Word for word, retype the first line of the records and every following line through the one containing "(t_active (r_timer r)".

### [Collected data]
......

Lemma wp_schedule_new_election (Q : unit -> raft -> Prop) r :
  r_is_candidate r = true ->
  0 <= r_volatile_term r < UINT64_MAX -> r_term r <= r_volatile_term r ->
  (t_active (r_timer r) = true -> r_is_write_in_progress r = false) ->
  (forall tm l, t_active tm = false ->
    last_update l = Some (mk_raft_visible RAFT_STATE_FOLLOWER 0 (r_term r) (r_vote r)) ->
    Q tt (after_new_term r (r_volatile_term r + 1) (r_self r) tm l)) ->
  wp raft_sm_schedule_new_election Q r.
Proof.
  intros Hc Hv Ht Htm HQ. apply wp_bind, wp_assert. split; [done|].
  apply wp_bind, wp_gets, wp_bind. unfold UINT64_MAX in Hv. rewrite uwrap_small by lia.
  apply wp_schedule_new_term; [lia|lia|auto|]. intros tm l Htm' Hl.
  apply wp_bind, wp_gets. apply wp_schedule_new_vote; [done..|].
  intros tm' l' Htm'' Hl'. specialize (HQ tm' l' Htm''). rewrite Hl' in HQ.
  by apply HQ.
Qed.

Lemma wp_become_leader (Q : unit -> raft -> Prop) r :
  r_state r <> RAFT_STATE_LEADER -> r_leader r = 0 -> r_is_candidate r = true ->
  r_is_write_in_progress r = false ->
  (forall tm l, t_active tm = false ->
    last_update l = Some (mk_raft_visible RAFT_STATE_LEADER (r_self r) (r_term r) (r_vote r)) ->
    Q tt (r <| r_state := RAFT_STATE_LEADER |> <| r_leader := r_self r |>
            <| r_timer := tm |> <| r_is_broadcast_scheduled := true |> <| r_log := l |>)) ->
  wp raft_sm_become_leader Q r.
Proof.
  intros Hs Hl Hc Hw HQ.
  apply wp_bind, wp_assert. split; [by rewrite state_is_false|].
  apply wp_bind, wp_assert. split; [by apply Z.eqb_eq|].
  apply wp_bind, wp_assert. split; [done|].
  apply wp_bind, wp_assert. split; [by rewrite Hw|].
  do 2 apply wp_bind, wp_modify. apply wp_bind, wp_timer_stop. intros tm Htm.
  apply wp_schedule_broadcast. intros l Hlog. by apply HQ.
Qed.

Lemma wp_follow_leader leader (Q : unit -> raft -> Prop) r :
  r_state r <> RAFT_STATE_LEADER -> r_leader r = 0 -> leader <> 0 ->
  (forall tm l,
    (if negb (r_is_write_in_progress r) && r_is_candidate r
     then t_active tm = true else tm = r_timer r) ->
    last_update l = Some (mk_raft_visible RAFT_STATE_FOLLOWER leader (r_term r) (r_vote r)) ->
    Q tt (r <| r_state := RAFT_STATE_FOLLOWER |> <| r_leader := leader |>
            <| r_timer := tm |> <| r_is_broadcast_scheduled := true |> <| r_log := l |>)) ->
  wp (raft_sm_follow_leader leader) Q r.
Proof.
  intros Hs Hl Hne HQ.
  apply wp_bind, wp_assert. split; [by rewrite state_is_false|].
  apply wp_bind, wp_assert. split; [by apply Z.eqb_eq|].
  do 2 apply wp_bind, wp_modify. apply wp_bind, wp_gets, wp_bind. cbn.
  apply wp_if; intros Hw; rewrite Hw in HQ.
  - boolp. apply wp_bind, wp_timer_stop. intros tm Htm.
    apply wp_wait_leader_dead; [done..|]. intros tm' Htm'.
    apply wp_schedule_broadcast. intros l Hlog. by apply HQ.
  - apply wp_skip, wp_schedule_broadcast. intros l Hlog.
    specialize (HQ (r_timer r) l eq_refl). by apply HQ.
Qed.

Lemma wp_become_candidate (Q : unit -> raft -> Prop) r :
  r_state r = RAFT_STATE_FOLLOWER -> r_leader r = 0 -> r_vote r = r_self r ->
  r_volatile_vote r = r_self r -> r_is_candidate r = true ->
  r_is_write_in_progress r = false -> 1 < r_election_quorum r ->
  t_active (r_timer r) = false -> 0 <= r_self r < 32 ->
  timeout_ok (r_election_timeout r) = true ->
  (forall tm rnd l, t_active tm = true ->
    last_update l = Some (mk_raft_visible RAFT_STATE_CANDIDATE 0 (r_term r) (r_vote r)) ->
    Q tt (r <| r_state := RAFT_STATE_CANDIDATE |> <| r_vote_count := 1 |>
            <| r_vote_mask := Z.setbit 0 (r_self r) |> <| r_rand := rnd |>
            <| r_timer := tm |> <| r_is_broadcast_scheduled := true |> <| r_log := l |>)) ->
  wp raft_sm_become_candidate Q r.
Proof.
  intros Hs Hl Hv Hvv Hc Hw Hq Htm Hself Hto HQ.
  apply wp_bind, wp_assert. split; [by apply state_is_true|].
  apply wp_bind, wp_assert. split; [by apply Z.eqb_eq|].
  apply wp_bind, wp_assert. split; [by apply Z.eqb_eq|].
  apply wp_bind, wp_assert. split; [done|].
  apply wp_bind, wp_assert. split; [by rewrite Hw|].
  apply wp_bind, wp_assert. split; [by apply Z.ltb_lt|].
  do 3 apply wp_bind, wp_modify. apply wp_bind, wp_gets, wp_bind.
  apply wp_vote_mask_set; [done|done|]. cbn [r_vote_mask update].
  apply wp_bind.
  apply wp_wait_election_end.
  { exact Htm. } { exact Hw. } { exact Hc. } { exact Hl. } { exact Hto. }
  { right. split; [reflexivity|exact Hvv]. }
  intros tm rnd Htm'.
  apply wp_schedule_broadcast. intros l Hlog. apply (HQ tm rnd l); [done|].
  cbn in Hlog. unfold visible in Hlog. cbn in Hlog. by rewrite Hl in Hlog.
Qed.

(** ** The interface of a node

    The calls other parts of the system make, each of them without a yield;
    [op_timer] is the callback of the timer, [op_broadcast] the broadcast of
    the worker, and the last two are changes of what the node only reads. *)

Inductive raft_op :=
| op_msg (req : raft_msg) (source : Z)
| op_heartbeat (source : Z)
| op_timer
| op_cfg_is_enabled (is_enabled : bool)
| op_cfg_is_candidate (is_candidate : bool)
| op_promote
| op_restore
| op_new_term
| op_cfg_election_timeout (timeout : double)
| op_cfg_election_quorum (quorum : Z)
| op_cfg_death_timeout (timeout : double)
| op_cfg_instance_id (id : Z)
| op_cfg_vclock (v : vclock)
| op_broadcast
| op_env_now (now : double)
| op_env_vclock (v : vclock).

Definition run_op (op : raft_op) : rprog unit :=
  match op with
  | op_msg req source => _ ← raft_process_msg req source; skip
  | op_heartbeat source => raft_process_heartbeat source
  | op_timer => raft_sm_schedule_new_election_cb
  | op_cfg_is_enabled b => raft_cfg_is_enabled b
  | op_cfg_is_candidate b => raft_cfg_is_candidate b
  | op_promote => raft_promote
  | op_restore => raft_restore
  | op_new_term => raft_new_term
  | op_cfg_election_timeout d => raft_cfg_election_timeout d
  | op_cfg_election_quorum q => raft_cfg_election_quorum q
  | op_cfg_death_timeout d => raft_cfg_death_timeout d
  | op_cfg_instance_id id => raft_cfg_instance_id id
  | op_cfg_vclock v => raft_cfg_vclock (Some v)
  | op_broadcast => raft_worker_handle_broadcast
  | op_env_now now => modify (fun r => r <| r_now := now |>)
  | op_env_vclock v => modify (fun r => r <| r_vclock := Some v |>)
  end.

......

### [Response for this exercise]
Lemma wp_schedule_new_election (Q : unit -> raft -> Prop) r :
  r_is_candidate r = true ->
  0 <= r_volatile_term r < UINT64_MAX -> r_term r <= r_volatile_term r ->
  (t_active (r_timer r) = true -> r_is_write_in_progress r = false) ->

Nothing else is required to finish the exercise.